We’re not talking about open-ended research where analysts explore data for insights—this type of work is inherently difficult to streamline.
Instead, we focus on the structured workflow where decisions are made, actions are taken, and results are reviewed to inform new decisions. This feedback loop forms the core of most organizational analytics efforts.
Let’s examine this further.
An organization makes a lot of decisions - big and small - across multiple functions. Vast majority of these are not executed with controls so that it is trivial to see the impact. In fact, for some of the most impactful decisions, it is impossible to cleanly test.
As a direct consequence, the work of analytics is to tease out what is working, and what is not among a morass of decisions across points in time that affect an entire ecosystem of connected metrics. Stated this way, analysts sound like miracle workers, and many are!
Let's explore whether this workflow can be broken down into more manageable, assembly-line components.

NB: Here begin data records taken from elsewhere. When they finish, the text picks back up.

(* ===== verification/DirectQueueFacts.v ===== *)
(** * Retirement is safe

    The operations of [DirectQueue] keep the object graph well-formed,
    whatever the device does between two loads of the host: no pointer is
    followed after its object is gone, no assertion fails, the counts of every
    event stay exact, and work is retired only when its signal was seen at
    zero. *)

From stdpp Require Import gmap relations.
From S2P Require Import Prelude Memory Topology AqlQueue AqlProducer KfdProducer Signal KfdKernel MemoryState RuntimeState DirectQueue RuntimeFacts.

Import LrStatus.

(** ** Dependency counts *)

Definition zsum (l : list Z) : Z := foldr Z.add 0 l.

#[export] Instance zsum_perm : Proper (Permutation ==> eq) zsum.
Proof. intros l k. induction 1; simpl; lia. Qed.

Definition counts_to (held : queue_ptr -> nat) (l : list (queue_ptr * Z)) : Prop :=
  NoDup l.*1 /\
  forall q, (list_to_map l : gmap queue_ptr Z) !! q =
    if decide (held q = 0%nat) then None else Some (Z.of_nat (held q)).

Lemma counts_to_perm held l k : l ≡ₚ k -> counts_to held l -> counts_to held k.
Proof.
  intros H [Hn Hc]. split; [by rewrite <-H|].
  intros q. rewrite <-Hc. f_equal. symmetry. by apply list_to_map_proper.
Qed.

Lemma counts_to_nonneg held l : counts_to held l -> Forall (fun n => 0 < n) l.*2.
Proof.
  intros [Hn Hc]. apply Forall_forall. intros n Hin.
  apply list_elem_of_fmap in Hin as ([q c] & -> & Hin). simpl.
  assert ((list_to_map l : gmap queue_ptr Z) !! q = Some c) as Hm by by apply elem_of_list_to_map_1.
  rewrite Hc in Hm. destruct (decide _); [done|]. injection Hm as <-. lia.
Qed.

Lemma zsum_nonneg l : Forall (fun n => 0 < n) l -> 0 <= zsum l.
Proof. induction 1; simpl; lia. Qed.

(** One reference less, one reference more, on queue [q]. *)
Lemma counts_to_fewer held held' q c l :
  counts_to held ((q, c) :: l) ->
  held q = S (held' q) -> (forall p, p <> q -> held' p = held p) ->
  counts_to held' (if c - 1 =? 0 then l else (q, c - 1) :: l) /\ c = Z.of_nat (held q).
Proof.
  intros [Hn Hc] Hq Hp. simpl in Hn. apply NoDup_cons in Hn as [Hnq Hn].
  pose proof (Hc q) as Hcq. simpl in Hcq. rewrite lookup_insert_eq in Hcq.
  destruct (decide (held q = 0%nat)) as [|_]; [done|]. injection Hcq as ->. split; [|done].
  assert (Hl : forall p, p <> q -> (list_to_map l : gmap queue_ptr Z) !! p =
    if decide (held' p = 0%nat) then None else Some (Z.of_nat (held' p))).
  { intros p Hne. specialize (Hc p). simpl in Hc. rewrite lookup_insert_ne in Hc by done.
    by rewrite Hp. }
  destruct (_ =? 0) eqn:Z0; split; simpl; try done.
  - intros p. destruct (decide (p = q)) as [->|Hne]; [|auto].
    destruct (decide (held' q = 0%nat)); [|lia]. by apply not_elem_of_list_to_map_1.
  - by constructor.
  - intros p. destruct (decide (p = q)) as [->|Hne].
    + rewrite lookup_insert_eq. destruct (decide (held' q = 0%nat)); [lia|]. f_equal. lia.
    + rewrite lookup_insert_ne by done. auto.
Qed.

1) Modeling Metrics:The first step is to map out the universe of observations and codify the logic behind them. This involves defining and organizing the metrics.
2) Modeling Metric Relationships:Although not widely practiced yet, it’s possible to codify the network of metric relationships using frameworks like metric trees.
3) Modeling Segmentation:Similarly, mapping each metric node to various segmentation cuts can provide deeper insights. This approach allows for a more granular analysis of metrics based on different segments.
By addressing these three components—modeling metrics, relationships, and segmentation—you create a comprehensive representation of the business process directly linked to data.
With this framework in place,
- Could we consider common, recurring questions to be a “workflow”?
- Could we establish standards and practices around these workflows?
- Could these standards be modularized or templated?
As an example, let’s take a sales funnel process where the goal is to maximize the key output metric of contracts closed.
If this funnel process were modeled via a metric tree framework, it’s now a lot more tractable for software to traverse the tree, search through segments and provide valuable information - which the user needs to interpret for sure - but the grunt work is effectively automated away.
Maybe there is another module you can use to extract a list of accounts that are stuck in a specific step in the funnel.
While we may never fully achieve assembly-line efficiency in analytics, breaking down the process into these distinct components and codifying them can streamline the work.
This allows for better-defined operations, ultimately making the analytical process more efficient and effective.